Mas a mobilização popular foi muito além. A indústria paulista, então um vago esboço do que viria a se tornar, mostrou criatividade e pujança impressionantes, transformando-se, em poucas semanas, de fabricante de tecidos, alimentos e objetos pouco sofisticados numa eficiente indústria bélica, capaz de produzir parte das armas e munições necessárias para a manutenção da luta – morteiros, granadas, trens blindados e carros de combate.

A criação do MMDC (sigla composta pelas iniciais dos nomes de quatro dos primeiros paulistas a morrerem) para coordenar os serviços necessários para a manutenção das operações militares e o funcionamento da máquina administrativa do estado foi um passo ousado e eficiente dado pelas lideranças civis da Revolução. Através dele foi possível a coordenação das ações e a distribuição do material necessário para a guerra e para a vida civil.

A transformação da Santa Casa de Misericórdia de São Paulo em hospital de sangue permitiu o atendimento médico hospitalar das vítimas da guerra. E a participação ativa das mulheres paulistas como enfermeiras, nos escritórios, nas fábricas e na linha de frente teve peso fundamental para que o estado pudesse combater, se defendendo por três longos meses do ataque maciço das tropas federais.

Conhecendo o Brasil de 1932, não é de se imaginar que a ideia da luta por uma Constituição fosse a mola mestra do movimento.
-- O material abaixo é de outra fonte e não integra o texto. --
Lemma ctu_run_state fb xs :
  INT16_MIN <= ctu_CV fb <= INT16_MAX -> ctu_R fb = false ->
  let fb' := fold_left ctu_scan xs fb in
  ctu_CV fb' = Z.min INT16_MAX (ctu_CV fb + count_true (rising (ctu_m_prev fb) xs)) /\
  ctu_R fb' = false /\ ctu_PV fb' = ctu_PV fb.
Proof.
  revert fb. induction xs as [|x xs IH]; intros fb Hr HR; cbn [fold_left rising count_true];
    [split; [lia|done]|].
  set (fb1 := ctu_scan fb x).
  assert (ctu_CV fb1 = Z.min INT16_MAX (ctu_CV fb + if x && negb (ctu_m_prev fb) then 1 else 0)
          /\ ctu_R fb1 = false /\ ctu_PV fb1 = ctu_PV fb /\ ctu_m_prev fb1 = x) as (E1 & E2 & E3 & E4).
  { subst fb1. unfold ctu_scan, ctu_body; simpl. rewrite HR; simpl.
    destruct (x && negb (ctu_m_prev fb)); simpl; [|split; [lia|done]].
    destruct (Z.ltb_spec (ctu_CV fb) INT16_MAX); simpl; (split; [rewrite ?s16_small by lia; lia|done]). }
  pose proof (count_true_nonneg (rising x xs)).
  destruct (IH fb1) as (I1 & I2 & I3); [rewrite E1; unfold INT16_MIN, INT16_MAX in *; split_ifs; lia|done|].
  rewrite I1, I2, I3, E1, E3, E4. split; [|done]. split_ifs; lia.
Qed.

Lemma ctd_run_state fb xs :
  INT16_MIN <= ctd_CV fb <= INT16_MAX -> ctd_LD fb = false ->
  let fb' := fold_left ctd_scan xs fb in
  ctd_CV fb' = Z.max INT16_MIN (ctd_CV fb - count_true (rising (ctd_m_prev fb) xs)) /\
  ctd_LD fb' = false /\ ctd_PV fb' = ctd_PV fb.
Proof.
  revert fb. induction xs as [|x xs IH]; intros fb Hr HR; cbn [fold_left rising count_true];
    [split; [lia|done]|].
  set (fb1 := ctd_scan fb x).
  assert (ctd_CV fb1 = Z.max INT16_MIN (ctd_CV fb - if x && negb (ctd_m_prev fb) then 1 else 0)
          /\ ctd_LD fb1 = false /\ ctd_PV fb1 = ctd_PV fb /\ ctd_m_prev fb1 = x) as (E1 & E2 & E3 & E4).
  { subst fb1. unfold ctd_scan, ctd_body; simpl. rewrite HR; simpl.
    destruct (x && negb (ctd_m_prev fb)); simpl; [|split; [lia|done]].
    destruct (Z.gtb_spec (ctd_CV fb) INT16_MIN); simpl; (split; [rewrite ?s16_small by lia; lia|done]). }
  pose proof (count_true_nonneg (rising x xs)).
  destruct (IH fb1) as (I1 & I2 & I3); [rewrite E1; unfold INT16_MIN, INT16_MAX in *; split_ifs; lia|done|].
  rewrite I1, I2, I3, E1, E3, E4. split; [|done]. split_ifs; lia.
Qed.

(** The signed contribution of one scan to an up/down counter: simultaneous
    edges cancel. *)
Definition ctud_delta (up down : bool) : Z :=
  (if up then 1 else 0) - (if down then 1 else 0).

(** A run of the up/down counter as a walk that stops at the [int16_t]
    bounds. *)
Fixpoint ctud_walk (cv : Z) (pu pd : bool) (xs : list (bool * bool)) : Z :=
  match xs with
  | [] => cv
  | (u, d) :: xs =>
      ctud_walk (Z.max INT16_MIN (Z.min INT16_MAX
                   (cv + ctud_delta (u && negb pu) (d && negb pd)))) u d xs
  end.

Lemma ctud_scan_state fb u d :
  INT16_MIN <= cud_CV fb <= INT16_MAX -> cud_R fb = false -> cud_LD fb = false ->
  let fb' := ctud_scan fb (u, d) in
  let cv := Z.max INT16_MIN (Z.min INT16_MAX
              (cud_CV fb + ctud_delta (u && negb (cud_m_prev_cu fb)) (d && negb (cud_m_prev_cd fb)))) in
  cud_CV fb' = cv /\ cud_R fb' = false /\ cud_LD fb' = false /\ cud_PV fb' = cud_PV fb /\
  cud_m_prev_cu fb' = u /\ cud_m_prev_cd fb' = d /\
  cud_QU fb' = (cv >=? cud_PV fb) /\ cud_QD fb' = (cv <=? 0).
Proof.
  intros Hr HR HL. unfold ctud_scan, ctud_body, ctud_delta; simpl. rewrite HR, HL; simpl.
  unfold INT16_MIN, INT16_MAX in *.
  destruct (u && negb (cud_m_prev_cu fb)), (d && negb (cud_m_prev_cd fb)); simpl;
    split_ifs; rewrite ?s16_small by (unfold INT16_MIN, INT16_MAX; lia);
    repeat split; try done; try lia; f_equal; lia.
Qed.

Lemma ctud_run_state fb xs :
  INT16_MIN <= cud_CV fb <= INT16_MAX -> cud_R fb = false -> cud_LD fb = false ->
  cud_CV (fold_left ctud_scan xs fb)
  = ctud_walk (cud_CV fb) (cud_m_prev_cu fb) (cud_m_prev_cd fb) xs.
Proof.
  revert fb. induction xs as [|[u d] xs IH]; intros fb Hr HR HL; cbn [fold_left ctud_walk]; [done|].
  destruct (ctud_scan_state fb u d Hr HR HL) as (E1 & E2 & E3 & E4 & E5 & E6 & _).
  rewrite IH; [rewrite E1, E5, E6; done|rewrite E1|done|done].
  unfold INT16_MIN, INT16_MAX. lia.
Qed.


(** The [Q] outputs of a run of an edge detector, scan by scan. *)
Fixpoint r_trig_outputs (fb : plc_r_trig) (xs : list bool) : list bool :=
  match xs with
  | [] => []
  | x :: xs => let fb := r_trig_scan fb x in rt_Q fb :: r_trig_outputs fb xs
  end.
Fixpoint f_trig_outputs (fb : plc_f_trig) (xs : list bool) : list bool :=
  match xs with
  | [] => []
  | x :: xs => let fb := f_trig_scan fb x in ft_Q fb :: f_trig_outputs fb xs
  end.

Lemma r_trig_outputs_rising fb xs : r_trig_outputs fb xs = rising (rt_m_prev fb) xs.
Proof. revert fb. induction xs as [|x xs IH]; intros fb; simpl; [done|]. by rewrite IH. Qed.

Lemma f_trig_outputs_rising fb xs :
  f_trig_outputs fb xs = rising (negb (ft_m_prev fb)) (map negb xs).
Proof.
  revert fb. induction xs as [|x xs IH]; intros fb; simpl; [done|].
  rewrite IH; simpl. by rewrite negb_involutive.
Qed.

(** ** Properties *)

Definition ton_init (pt : Z) : plc_ton := TON false false pt 0.
Definition tof_init (pt : Z) : plc_tof := TOF false false pt 0 false false.
Definition tp_init (pt : Z) : plc_tp := TP false false pt 0 false.

(** On-delay timer.  After any history of scans of a zero-initialised
    [plc_ton_t], [ET] is the sum of the elapsed times of the scans since the last
    one that saw [IN] false, the scan that first sees [IN] true included, stopped
    at [PT], and [Q] is true exactly when that sum has reached [PT]; a scan that
    sees [IN] false resets both.  No scan may be so long that [PT] plus its elapsed
    time leaves the [int64_t]: the code does not guard the addition. *)
Theorem ton_on_delay (pt : Z) (xs : list (bool * Z))
    (Hpt : 0 <= pt <= INT64_MAX) (Hdt : Forall (dt_fits pt) xs) :
  ton_ET (fold_left ton_scan xs (ton_init pt))
    = match held xs with None => 0 | Some t => Z.min pt t end /\
  ton_Q (fold_left ton_scan xs (ton_init pt))
    = match held xs with None => false | Some t => t >=? pt end.
Proof. apply (ton_run_state pt xs (ton_init pt)); done. Qed.

Lemma ton_on_delay_witness :
  let xs := [(false, 7); (true, 40); (true, 30); (true, 40)] in
  ton_ET (fold_left ton_scan xs (ton_init 100)) = 100 /\
  ton_Q (fold_left ton_scan xs (ton_init 100)) = true.
Proof.
  apply (ton_on_delay 100 [(false, 7); (true, 40); (true, 30); (true, 40)]);
    [unfold INT64_MAX; lia | repeat constructor; unfold dt_fits, INT64_MAX; simpl; lia].
Defined.

(** Off-delay timer.  A [plc_tof_t] whose [IN] has never been true keeps
    [Q] false for ever; while [IN] is true [Q] is true; after [IN] falls [Q]
    stays true exactly until the accumulated time reaches [PT], and [ET]
    stops at [PT]. *)
Theorem tof_off_delay (pt : Z) (xs : list (bool * Z))
    (Hpt : 0 <= pt <= INT64_MAX) (Hdt : Forall (dt_fits pt) xs) :
  match off_history xs with
  | OffNever => tof_Q (fold_left tof_scan xs (tof_init pt)) = false
  | OffOn => tof_Q (fold_left tof_scan xs (tof_init pt)) = true
  | OffFor t => tof_Q (fold_left tof_scan xs (tof_init pt)) = (t <? pt) /\
                tof_ET (fold_left tof_scan xs (tof_init pt)) = Z.min pt t
  end.
Proof.
  destruct (tof_run_state pt xs (tof_init pt)) as [_ H]; try done.
  destruct (off_history xs); tauto.
Qed.

Lemma tof_off_delay_witness :
  let xs := [(false, 20); (true, 1); (false, 20); (false, 20); (false, 20)] in
  tof_Q (fold_left tof_scan xs (tof_init 50)) = false /\
  tof_ET (fold_left tof_scan xs (tof_init 50)) = 50.
Proof.
  apply (tof_off_delay 50 [(false, 20); (true, 1); (false, 20); (false, 20); (false, 20)]);
    [unfold INT64_MAX; lia | repeat constructor; unfold dt_fits, INT64_MAX; simpl; lia].
Defined.

(** Pulse timer.  A rising [IN] on an idle [plc_tp_t] starts a pulse that
    no later input can shorten, lengthen or retrigger: whatever [IN] does, [Q]
    stays true while the elapsed time is below [PT] and the scan in which it
    reaches [PT] ends the pulse with [ET] equal to [PT]. *)
Theorem tp_pulse (pt d0 : Z) (xs : list (bool * Z)) (x : bool * Z)
    (Hpt : 0 < pt <= INT64_MAX) (Hdt : Forall (dt_fits pt) (xs ++ [x]))
    (Hrun : total_dt xs < pt) :
  let fb := fold_left tp_scan xs (tp_scan (tp_init pt) (true, d0)) in
  tp_Q fb = true /\ tp_ET fb = total_dt xs /\
  (pt <= total_dt (xs ++ [x]) -> tp_Q (tp_scan fb x) = false /\ tp_ET (tp_scan fb x) = pt).
Proof.
  apply Forall_app in Hdt as [Hall Hx]. inversion Hx as [|? ? Hfit _]; subst.
  destruct (tp_run_state pt xs (tp_scan (tp_init pt) (true, d0))) as (IP & IE & IQ); try done.
  cbv zeta in *. split; [done|split; [done|]]. rewrite total_dt_snoc. intros Hge.
  destruct (tp_scan_running _ x IQ) as (_ & -> & ->). rewrite IP, IE.
  pose proof (total_dt_nonneg xs). unfold dt_fits in Hfit.
  rewrite accumulate_spec by lia. rewrite Z.min_l by lia.
  by rewrite (proj2 (Z.geb_le pt pt) (Z.le_refl pt)).
Qed.

Lemma tp_pulse_witness :
  let fb := fold_left tp_scan [(false, 10); (true, 10)] (tp_scan (tp_init 30) (true, 0)) in
  tp_Q fb = true /\ tp_ET fb = 20 /\
  (30 <= 30 -> tp_Q (tp_scan fb (true, 10)) = false /\ tp_ET (tp_scan fb (true, 10)) = 30).
Proof.
  apply (tp_pulse 30 0 [(false, 10); (true, 10)] (true, 10));
    [unfold INT64_MAX; lia | repeat constructor; unfold dt_fits, INT64_MAX; simpl; lia
    | vm_compute; done].
Defined.

(** A scan with the counting input and the reset (the load) as its inputs. *)
Definition ctu_scan_r (fb : plc_ctu) (x : bool * bool) : plc_ctu := ctu_scan (fb <| ctu_R := x.2 |>) x.1.
Definition ctd_scan_ld (fb : plc_ctd) (x : bool * bool) : plc_ctd := ctd_scan (fb <| ctd_LD := x.2 |>) x.1.

Lemma ctu_scans_PV xs fb : ctu_PV (fold_left ctu_scan_r xs fb) = ctu_PV fb.
Proof.
  revert fb. induction xs as [|[c r] xs IH]; intros fb; simpl; [done|]. rewrite IH.
  unfold ctu_scan_r, ctu_scan, ctu_body. simpl. by repeat case_match.
Qed.

Lemma ctd_scans_PV xs fb : ctd_PV (fold_left ctd_scan_ld xs fb) = ctd_PV fb.
Proof.
  revert fb. induction xs as [|[c r] xs IH]; intros fb; simpl; [done|]. rewrite IH.
  unfold ctd_scan_ld, ctd_scan, ctd_body. simpl. by repeat case_match.
Qed.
Era uma bandeira, mas algo pouco claro para grande parte dos paulistas. É preciso se ter claro que, à época, a maioria da população vivia na zona rural e era analfabeta. Se hoje é difícil encontrar quem saiba o que é uma Constituição, imagine naqueles dias.
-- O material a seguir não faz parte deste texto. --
(* ===== verification/ProcessImage.v ===== *)
(** * The process image

    [src/core/process_image.c] and [include/softplc/process_image.h]: the
    three areas [%I], [%Q] and [%M], their allocation, and the range-checked
    accessors.  An area is [None] for a [NULL] base pointer, otherwise the
    bytes of the allocation, which is one byte long for a zero-sized area.

    A pointer into an area is the pair of the area's index and an offset;
    [slot] is the one function that makes them.  [PLC_REAL] values are their
    32-bit patterns, as the source moves them with [memcpy].

    The theorems: allocation never leaks, every accessor stays inside its
    area and touches nothing else, reads give back what was written in the
    documented byte and bit order, out-of-range reads give zero and
    out-of-range writes are dropped. *)

From Stdlib Require Import ZArith Lia.
From stdpp Require Import base list tactics.
From S2P Require Import Prelude PlcTypes.

Definition PLC_AREA_I : Z := 0.
Definition PLC_AREA_Q : Z := 1.
Definition PLC_AREA_M : Z := 2.
Definition PLC_AREA__COUNT : Z := 3.

Record plc_process_image : Type := PI {
  pi_area : list (option (list Z));  (** base pointer of each area *)
  pi_size : list Z;  (** configured size of each area *)
  pi_owns_memory : bool
}.
#[export] Instance eta_plc_process_image : Eta plc_process_image := fun r =>
  PI (pi_area r) (pi_size r) (pi_owns_memory r).

(** The image after [memset(pi, 0, sizeof( *pi))]. *)
Definition pi_zero : plc_process_image := PI [None; None; None] [0; 0; 0] false.

(** [pi->area[a]] and [pi->size[a]] for an [a] already checked. *)
Definition area_of (pi : plc_process_image) (a : Z) : option (list Z) :=
  nth (Z.to_nat a) (pi_area pi) None.
Definition size_of (pi : plc_process_image) (a : Z) : Z :=
  nth (Z.to_nat a) (pi_size pi) 0.

Definition area_ok (pi : option plc_process_image) (a : Z) : bool :=
  match pi with
  | None => false
  | Some pi => (0 <=? a) && (a <? PLC_AREA__COUNT) &&
               match area_of pi a with Some _ => true | None => false end
  end.

(** A range failure yields [NULL]. *)
Definition slot (pi : option plc_process_image) (a off len : Z) : option (Z * Z) :=
  if negb (area_ok pi a) then None
  else match pi with
       | None => None
       | Some pi =>
           if (off >? size_of pi a) || (len >? u64 (size_of pi a - off)) then None
           else Some (a, off)
       end.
A força motriz que empolgou as massas e fez de cada paulista um soldado foi a mesma energia que, num processo iniciado na segunda metade do século 19, transformou São Paulo no estado mais rico e desenvolvido do Brasil. A população, composta pela miscigenação de antigos brasileiros e imigrantes recém-chegados, tinha como marca registrada, que a diferenciava do restante do Brasil, a independência, a coragem, o conhecimento, a tecnologia e a vontade de progredir, de gerar riquezas, de abrir novos rumos, descobrir novos Eldorados, criar impérios e expandir seu campo de atuação. Era a velha garra do bandeirante e do tropeiro somada à vontade de vencer do imigrante derrubando barreiras sociais e preconceitos, criando uma sociedade moderna, com educação de qualidade, saúde pública eficiente e a possibilidade quase ilimitada de melhorar o padrão de vida das famílias.
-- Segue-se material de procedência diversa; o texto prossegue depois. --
Lemma prod_data_iter m head (k : nat) : forall i r d,
  length (rg_slots r) = 4%nat -> (length (m_payload m) <= length d)%nat ->
  (i + k = length (m_payload m))%nat -> fr_data (slot_at r head) = bwrite 0 (take i (m_payload m)) d ->
  prod_iter (S (S k)) (r, P_data m head i)
    = (set_slot r head (slot_at r head <| fr_data := bwrite 0 (m_payload m) d |>)
         <| rg_head := u32 (head + 1) |>, P_done PLC_OK).
Proof.
  induction k as [|k IH]; intros i r d HL Hd Hi Hcur.
  - rewrite take_ge in Hcur by lia.
    rewrite (set_slot_self r head (setf _ _ _)); [|done|by rewrite <- Hcur; destruct (slot_at r head)].
    rewrite prod_iter_S. simpl. by rewrite lookup_ge_None_2 by lia.
  - rewrite prod_iter_S. simpl prod_step.
    destruct (lookup_lt_is_Some_2 (m_payload m) i) as [b Hb]; [lia|]. rewrite Hb.
    rewrite (IH (S i) _ d); [|by simpl; rewrite length_insert|done|lia|].
    + rewrite set_slot_twice, slot_at_set_same by done. done.
    + rewrite slot_at_set_same by done. simpl. rewrite Hcur. by apply take_bwrite_step.
Qed.

(** The number of steps of a push that is not interrupted. *)
Definition push_steps (r : plc_spsc_ring) (m : message) : nat :=
  if u32 (rg_head r - rg_tail r) >=? PLC_IPC_RING_SLOTS then 2%nat
  else (7 + length (m_payload m))%nat.

Lemma push_uninterrupted r m :
  ring_shape r -> message_ok m ->
  let '(r', p) := prod_iter (push_steps r m) (r, P_load_head m) in
  exists st, p = P_done st /\
    plc_spsc_push_flagged (Some r) (m_seq m) (m_flags m) (Some (m_payload m)) (zlen (m_payload m))
      = (st, Some r').
Proof.
  intros (Hh & Ht & HL & HF) Hm. unfold message_ok in Hm. pose proof (zlen_nonneg (m_payload m)).
  rewrite push_unfold by lia. unfold push_steps.
  destruct (u32 (rg_head r - rg_tail r) >=? PLC_IPC_RING_SLOTS) eqn:E.
  { rewrite !prod_iter_S. simpl. rewrite E. by exists PLC_ERR_AGAIN. }
  replace (7 + length (m_payload m))%nat with (S (S (S (S (S (S (S (length (m_payload m))))))))) by lia.
  do 5 (rewrite prod_iter_S; cbn [prod_step]; rewrite ?E).
  rewrite !slot_at_set_same, !set_slot_twice by (simpl; rewrite ?length_insert; done).
  assert (zlen (fr_data (slot_at r (rg_head r))) = PLC_IPC_MAX_FRAME_BYTES) as Hsz.
  { rewrite List.Forall_forall in HF. apply HF, nth_In. pose proof (slot_index_lt (rg_head r)). lia. }
  rewrite (prod_data_iter m (rg_head r) (length (m_payload m)) 0 _ (fr_data (slot_at r (rg_head r))));
    [|by simpl; rewrite length_insert|unfold zlen in *; lia|lia|].
  - exists PLC_OK. split; [done|]. rewrite set_slot_twice, slot_at_set_same by done. simpl.
    unfold set_slot. simpl. rewrite take_zlen. done.
  - rewrite slot_at_set_same by done. done.
Qed.

Lemma cons_data_iter r cap tail (k : nat) : forall i out d,
  (i + k = Z.to_nat (fr_len out))%nat -> 0 <= fr_len out <= PLC_IPC_MAX_FRAME_BYTES ->
  zlen (fr_data (slot_at r tail)) = PLC_IPC_MAX_FRAME_BYTES -> zlen d = PLC_IPC_MAX_FRAME_BYTES ->
  fr_data out = bwrite 0 (take i (fr_data (slot_at r tail))) d ->
  cons_iter (S (S k)) (r, C_data cap out tail i)
    = (r <| rg_tail := u32 (tail + 1) |>,
       C_done PLC_OK (out <| fr_data := bwrite 0 (bslice 0 (fr_len out) (fr_data (slot_at r tail))) d |>)).
Proof.
  induction k as [|k IH]; intros i out d Hi Hl Hs Hd Hcur; rewrite cons_iter_S; cbn [cons_step].
  - rewrite (proj2 (Nat.ltb_ge _ _)) by lia. unfold bslice; simpl. rewrite drop_0.
    replace i with (Z.to_nat (fr_len out)) in Hcur by lia. rewrite <- Hcur. by destruct out.
  - rewrite (proj2 (Nat.ltb_lt _ _)) by lia.
    rewrite (IH (S i) _ d); [done|simpl; lia|done|done|done|]. simpl. rewrite Hcur.
    unfold zlen in *. apply take_bwrite_step; [|lia].
    destruct (nth_lookup_or_length (fr_data (slot_at r tail)) i 0); [done|lia].
Qed.

(** The number of accesses of a pop that is not interrupted. *)
Definition pop_steps (r : plc_spsc_ring) (cap : Z) : nat :=
  if rg_tail r =? rg_head r then 2%nat
  else if fr_len (slot_at r (rg_tail r)) >? PLC_IPC_MAX_FRAME_BYTES then 6%nat
  else (7 + Z.to_nat (Z.min (fr_len (slot_at r (rg_tail r))) cap))%nat.

Lemma pop_uninterrupted r out cap :
  ring_shape r -> zlen (fr_data out) = PLC_IPC_MAX_FRAME_BYTES ->
  0 <= cap <= PLC_IPC_MAX_FRAME_BYTES ->
  let '(r', c) := cons_iter (pop_steps r cap) (r, C_load_tail cap out) in
  exists st out', c = C_done st out' /\
    plc_spsc_pop (Some r) (Some out) cap = (st, Some r', Some out').
Proof.
  intros (Hh & Ht & HL & HF) Hout Hcap. rewrite pop_unfold by done. unfold pop_steps.
  destruct (rg_tail r =? rg_head r) eqn:E.
  { do 2 (rewrite cons_iter_S; cbn [cons_step]; rewrite ?E). by eexists _, _. }
  assert (0 <= fr_len (slot_at r (rg_tail r)) < 2 ^ 32 /\
          zlen (fr_data (slot_at r (rg_tail r))) = PLC_IPC_MAX_FRAME_BYTES) as [Hl Hd].
  { rewrite List.Forall_forall in HF. apply HF, nth_In. pose proof (slot_index_lt (rg_tail r)). lia. }
  cbv zeta. destruct (fr_len (slot_at r (rg_tail r)) >? PLC_IPC_MAX_FRAME_BYTES) eqn:E2.
  { do 6 (rewrite cons_iter_S; cbn [cons_step]; rewrite ?E, ?E2). by eexists _, _. }
  set (n := Z.min (fr_len (slot_at r (rg_tail r))) cap).
  replace (7 + Z.to_nat n)%nat with (S (S (S (S (S (S (S (Z.to_nat n)))))))) by lia.
  do 5 (rewrite cons_iter_S; cbn [cons_step]; rewrite ?E, ?E2).
  assert ((if fr_len (slot_at r (rg_tail r)) <? cap then fr_len (slot_at r (rg_tail r)) else cap) = n) as ->
    by (subst n; split_ifs; lia).
  rewrite (cons_data_iter r cap (rg_tail r) (Z.to_nat n) 0 _ (fr_data out));
    [|done|simpl; lia|done|done|by rewrite take_0].
  simpl. eexists _, _. split; [done|]. destruct (Z.eqb_spec n 0) as [->|]; done.
Qed.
As trincheiras de 1932 aprofundaram os valores democráticos do povo paulista. Nelas, homens de todas as origens e condições sociais se encontraram, se protegeram mutuamente, se conheceram e se identificaram na dificuldade, na sujeira das trincheiras, no medo dos tiros, na brutalidade das marchas e dos combates. Fazendeiros e operários, banqueiros e trabalhadores rurais, filhos de homens ricos e filhos de homens pobres viveram a mesma realidade, unidos pela necessidade de sobreviver em meio a uma guerra. Foi isso que fez São Paulo lutar durante três meses uma luta perdida logo depois do seu começo. E a consequência direta, fruto da união de todos os segmentos sociais no momento de enorme dificuldade, foi a vitória dos sonhos, das aspirações, do modo de vida e da visão de mundo paulista, não no campo de batalha, mas no campo socioeconômico.

O movimento mais visível foi a fundação da Universidade de São Paulo em 1934. Graças às lideranças e profissionais formadas em seus bancos, São Paulo acelera seu desenvolvimento, com a industrialização, o comércio e os serviços ganhando corpo e se apresentando como alternativas viáveis para o café. Rapidamente a economia se diversifica. No campo, a cana de açúcar, o algodão, os grãos e a pecuária criam novas fontes de riqueza. As cidades se transformam em ímãs e a população migra para as áreas urbanas, onde novos empreendimentos e suas cadeias de suporte criam chances de sucesso rápido e concreto.

Se a Revolução de 1932 foi um desastre político e militar, suas consequências foram altamente positivas para São Paulo e, no longo prazo, para o Brasil. Graças à reação dos paulistas ao fracasso no campo de batalha, o Brasil, em 50 anos, deixou de ser um país pobre, dependente do café e da cana de açúcar, para se transformar numa das maiores economias do mundo.